** Data for the task **
★ ★ ★ ★ ★
(** X18: for an asset the ledger knows, the errors of the result are
    those of the four checks, in the order of the checks: total supply,
    clawback, reserve conversion, metadata.  Each check adds at most one
    error; the conversion adds none exactly when [cidInfo] reports a
    match, and the metadata check adds none exactly when a document was
    kept in [metadataInfo]; there are at most two warnings, and none when
    the metadata check failed. *)
Theorem errors_follow_the_checks (assetId : Z) (w : W)
    (asset : AssetInfo.t) :
  let params := AssetInfo.params asset in
  fst (respond E (getAssetInfo assetId) w) = Returned asset ->
  exists v conversion metadata,
    value (run E (validateCertification assetId) w) = Returned v /\
    ValidationResult.errors v =
      ((if (AssetParams.total params =? 1)%Z then []
        else [SoulboundViolation_total])
       ++ (if String.eqb (AssetParams.clawback params)
                         (AssetParams.creator params)
           then [] else [SoulboundViolation_clawback])
       ++ conversion ++ metadata)%list /\
    length conversion <= 1 /\ length metadata <= 1 /\
    (conversion = [] <->
     exists c, ValidationResult.cidInfo v = Some c /\
               CidInfo.conversionMatch c = true) /\
    (metadata = [] <-> ValidationResult.metadataInfo v <> JNull) /\
    length (ValidationResult.warnings v) <= 2 /\
    (metadata <> [] -> ValidationResult.warnings v = []).
Proof.
  cbv zeta. intros R.
  destruct (respond E (getAssetInfo assetId) w) as [found w1] eqn:G.
  cbn [fst] in R. subst found.
  rewrite (@validateCertification_found assetId w w1 asset G). cbv zeta.
  match goal with
  | |- context [match ?c with Returned _ => _ | Thrown _ => _ end] =>
      match type of c with
      | result (string * string) => set (conv := c)
      end
  end.
  assert (CV : exists ci errs,
            match conv with
            | Returned (cid, address) =>
                (CidInfo.mk true
                   (String.eqb address
                      (AssetParams.reserve (AssetInfo.params asset)))
                   cid address,
                 if String.eqb address
                      (AssetParams.reserve (AssetInfo.params asset))
                 then [] else [ConversionMismatch])
            | Thrown e =>
                (CidInfo.mk false false "" "",
                 ["Invalid CID conversion: " ++ message e])
            end = (ci, errs) /\
            length errs <= 1 /\
            (errs = [] <-> CidInfo.conversionMatch ci = true)).
  { destruct conv as [[cid address]|e].
    - destruct (String.eqb address
                  (AssetParams.reserve (AssetInfo.params asset)));
        eexists; eexists; (split; [reflexivity|]); cbn;
        (split; [lia|]); split; intros H; try reflexivity; discriminate H.
    - eexists; eexists; (split; [reflexivity|]); cbn.
      split; [lia|]. split; intros H; discriminate H. }
  destruct CV as (ci & errs & -> & Le & Ce). cbn [fst snd].
  assert (CI : errs = [] <->
               exists c, Some ci = Some c /\ CidInfo.conversionMatch c = true).
  { rewrite Ce. split.
    - intros H. exists ci. auto.
    - intros (c & H & M). injection H as <-. exact M. }
  destruct (AssetParams.url (AssetInfo.params asset)) as [url|].
  - destruct (String.prefix "ipfs://" url).
    + destruct (fst (respond E (fetchMetadata (replace "ipfs://" "" url)) w1))
        as [info|e]; cbn [value].
      * destruct info; cbn [Json.get rbind];
          try (eexists; exists errs, []; rewrite app_nil_r;
               (split; [reflexivity|]); (split; [reflexivity|]);
               cbn [ValidationResult.cidInfo ValidationResult.metadataInfo
                    ValidationResult.warnings length];
               split; [exact Le|]; split; [lia|]; split; [exact CI|];
               split; [split; [discriminate | reflexivity]|];
               split; [|intros H; contradiction];
               repeat match goal with
                      | |- context [if ?b then _ else _] => destruct b
                      end; cbn; lia).
        eexists; exists errs; eexists. rewrite <- !app_assoc.
        split; [reflexivity|]. split; [reflexivity|].
        cbn [ValidationResult.cidInfo ValidationResult.metadataInfo
             ValidationResult.warnings length].
        split; [exact Le|]. split; [lia|]. split; [exact CI|].
        split; [split; [discriminate | intros H; contradiction]|].
        split; [lia | reflexivity].
      * eexists; exists errs; eexists. rewrite <- !app_assoc.
        split; [reflexivity|]. split; [reflexivity|].
        cbn [ValidationResult.cidInfo ValidationResult.metadataInfo
             ValidationResult.warnings length].
        split; [exact Le|]. split; [lia|]. split; [exact CI|].
        split; [split; [discriminate | intros H; contradiction]|].
        split; [lia | reflexivity].
    + eexists; exists errs; eexists. rewrite <- !app_assoc.
      split; [reflexivity|]. split; [reflexivity|].
      cbn [ValidationResult.cidInfo ValidationResult.metadataInfo
           ValidationResult.warnings length].
      split; [exact Le|]. split; [lia|]. split; [exact CI|].
      split; [split; [discriminate | intros H; contradiction]|].
      split; [lia | reflexivity].
  - eexists; exists errs; eexists. rewrite <- !app_assoc.
    split; [reflexivity|]. split; [reflexivity|].
    cbn [ValidationResult.cidInfo ValidationResult.metadataInfo
         ValidationResult.warnings length].
    split; [exact Le|]. split; [lia|]. split; [exact CI|].
    split; [split; [discriminate | intros H; contradiction]|].
    split; [lia | reflexivity].
Qed.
★ ★ ★ ★ ★
** Task item **
For the records given here, say how many lines hold the string "conversionMatch", with no further words.

** Response area **
3